The Russian Revolution put an end to these heady days - while Mayakovsky remained in Russia, many of the fervent intellectuals left the country, including David Burliuk. In fact he escaped Moscow in a box car headed east - and caught a freighter to Japan, where he taught for a while utilizing techniques that eschewed the traditional delicate Japanese styles in favor of a vigorous, powerful technique.

By the early 1920s, Burliuk had found his way to New York City. Settling into the Manhattan environment, he supported his family as a typesetter on the lower East side, working for the Russian language publications.

It was during this time that Burliuk hosted Mayakovsky in New York - an experience, said the brash poet, which he said later was frustrating and awkward. "Just consider my situation in America," he wrote, in From His Life. "A poet's been invited. They've been told he's a genius. A genius - that's even better than being well known. I arrive and right off I say, 'Gif me pliz sam tee'...the ladies move away...the gentlemen distribute themselves in the corners of the room laughing at my expense. So I shout to Burliuk: "...tell them that if they knew Russian I could, without even dirtying my shirtfront, nail them with my tongue to the cross of their own suspenders, that I could roast this whole collection of insects on the sharp turnspit of my tongue." And the honest Burliuk translates, 'My eminent friend Vladimir Vladimirovich would like some more tea."."

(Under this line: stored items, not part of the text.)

Lemma C4_allocator_witness :
  exists file_refs build_refs w1' w2',
    generate_uuids (world_of manifest_with_zero_id zero_draws)
      = (Ok (file_refs, build_refs), w1')
    /\ generate_uuids (world_of no_sections zero_draws)
      = (Ok (file_refs, build_refs), w2')
    /\ draws w1' = (draws (world_of manifest_with_zero_id zero_draws) + 10)%nat
    /\ files w1' = files (world_of manifest_with_zero_id zero_draws)
    /\ minted_ids file_refs build_refs
       = map (fun k => Uuid.new_id
                         (entropy (world_of manifest_with_zero_id zero_draws)
                            (draws (world_of manifest_with_zero_id zero_draws) + k)))
           draw_order.
Proof.
  apply (C4_allocator_never_checks
           (world_of manifest_with_zero_id zero_draws)
           (world_of no_sections zero_draws)); reflexivity.
Defined.

(** C4, as stated, fails: the candidate [zero_id] is already an
    identifier of the manifest, yet the allocator accepts it, ten times
    over, and the run ends without any error. *)
Lemma C4_counterexample :
  find_all zero_id 0 manifest_with_zero_id = [100; 215]%nat
  /\ (exists file_refs build_refs,
        (generate_uuids (world_of manifest_with_zero_id zero_draws)).1
          = Ok (file_refs, build_refs)
        /\ minted_ids file_refs build_refs = replicate 10 zero_id)
  /\ (add_files_to_xcode_project (world_of manifest_with_zero_id zero_draws)).1
     = Ok tt.
Proof.
  split; [vm_compute; reflexivity|]. split.
  - destruct (generate_uuids_spec (world_of manifest_with_zero_id zero_draws))
      as (fr & br & Hg & Hd & _).
    exists fr, br. rewrite Hg. split; [done|].
    by rewrite (minted_ids_eq _ _ _ _ Hd).
  - destruct (run_ok (world_of manifest_with_zero_id zero_draws)
                manifest_with_zero_id manifest_with_zero_id)
      as (written & _ & ->); [by apply world_of_goes_through|done].
Qed.
(** * osde2e: the e2e phase orchestrator, result collection and PagerDuty escalation

    A shallow embedding of [pkg/common/prow/prow.go] and of the e2e driver
    ([beforeSuite], [getLogs], [installAddons], [runGinkgoTests],
    [openPDAlerts], [runTestsInPhase]) together with the properties the
    specification states about them.

    Go code that calls collaborators (the cluster provider, Ginkgo, the file
    system, PagerDuty, Slack, the database) is embedded in a small monad that
    threads the mutable globals (the viper configuration, the [provider]
    variable, [metadata.Instance]) and collects the collaborator calls as a
    chronological list of events.  What a collaborator answers is read from a
    [World] record. *)

From Stdlib Require Import ZArith QArith Ascii String.
From stdpp Require Import base option list strings gmap pretty.

Local Open Scope Z_scope.
Local Open Scope string_scope.
Local Open Scope list_scope.

(** ** Go values *)

(** A Go [error] interface value: [None] is [nil], [Some msg] is an error
    whose [Error()] method yields [msg]. *)
Abbreviation error := (option string).

(** A Go [(T, error)] result pair of a collaborator: either the value with a
    nil error, or an error. *)
Inductive Result (A : Type) : Type :=
| Good (a : A)
| Bad (msg : string).
Arguments Good {A} a.
Arguments Bad {A} msg.

Module Strings.

(** [strings.HasPrefix(s, prefix)]. *)
Fixpoint HasPrefix (s pre : string) : bool :=
  match pre, s with
  | EmptyString, _ => true
  | String c pre', String d s' =>
      if decide (c = d) then HasPrefix s' pre' else false
  | String _ _, EmptyString => false
  end.

(** [strings.Contains(s, substr)]: some suffix of [s] starts with
    [substr]. *)
Fixpoint Contains (s substr : string) : bool :=
  HasPrefix s substr ||
  match s with
  | EmptyString => false
  | String _ s' => Contains s' substr
  end.

Definition lower_ascii (c : ascii) : ascii :=
  let n := N_of_ascii c in
  if ((65 <=? n) && (n <=? 90))%N then ascii_of_N (n + 32) else c.

(** [strings.ToLower(s)] on the bytes of [s].  Only the ASCII letters are
    mapped; no other code point lowers to one of the letters a, d, o, n,
    which is all the caller looks for. *)
Fixpoint ToLower (s : string) : string :=
  match s with
  | EmptyString => EmptyString
  | String c s' => String (lower_ascii c) (ToLower s')
  end.

End Strings.

(** ** github.com/joshdk/go-junit: the parsed result files *)

Module junit.

(** [type Status string] with its four constants. *)
Abbreviation Status := string.
Definition StatusPassed : Status := "passed".
Definition StatusSkipped : Status := "skipped".
Definition StatusFailed : Status := "failed".
Definition StatusError : Status := "error".
(* ===== verification/_CoqProject ===== *)
-Q . S2P
Prelude.v
Ordered.v
Ids.v
Time.v
SeqNum.v
Qos.v
Topic.v
HistoryCache.v
Message.v
Proxy.v
Writer.v
WriterProofs.v
DiscoveryData.v
DiscoveryDB.v
Reader.v
ReaderProofs.v
Speedy.v
Wire.v
WireProofs.v
ParameterList.v
ParameterListProofs.v
Receiver.v
ReceiverProofs.v
Protocol.v
Timer.v
Tokens.v
EventLoop.v
EventLoopProofs.v
Sharing.v
EventLoopSteps.v
Entities.v
EntitiesProofs.v
Endpoints.v
Derive.v
DeriveProofs.v
DiscoveryThread.v
PeerDiscovery.v
System.v
SystemProofs.v
Announcement.v
Channels.v
Runs.v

Burliuk had found himself a new home. In New York, he would issue from his Long Island home a 1926 Radio-Manifesto, declaring radio transmission of poetry "the one and only style of our epoch," and America "earth's greatest country."

"I am sitting now in a domicile on a wrecked bark," he wrote in "The Universal Camp of Radio-Modernists, in the section entitled "An Old Bark At Long Island. (Burliuk lived many years in Hampton Bays, though later in life he would leave every Christmas Day by train for Florida, where he had a home on a causeway near Bradenton.) "The tiny crystals of the Atlantic fill the air and inspire one with dreams of immortality...Time has arrived for the richest country in the world, America, to lavish part of its gold on the creation of unheard of beauty."

As for Burliuk, he was already 44 years old and time was passing quickly for showmanlike Futurist stagemanship. By 1930 he was writing his autobiography for the historians in Kharkov, and turning increasingly to the painting of fanciful peasant scenes from his native land, combining naive representation with a surrealism that carried with it energy, charm and an engaging distortion.

However, it was during this time that Burliuk's classical skills as a portraitist - and more personal devotion to traditional national themes, such as images of Cossack horses, peasant households - were to become increasingly important in his later work in America.

This latter stage in his artistic life has been dismissed by some critics, though it frequently contains a distinct blend of both contemporary artistic styles such as Surrealism and Expressionism and more traditional portraiture and folk scenes. In fact during his later years Burliuk was capable of expression through a number of styles, with neo-primitivism a major element of his informal sketching and drawings; and an expressionist painterly quality with a hint of surrealism found in his portraiture and more formal works.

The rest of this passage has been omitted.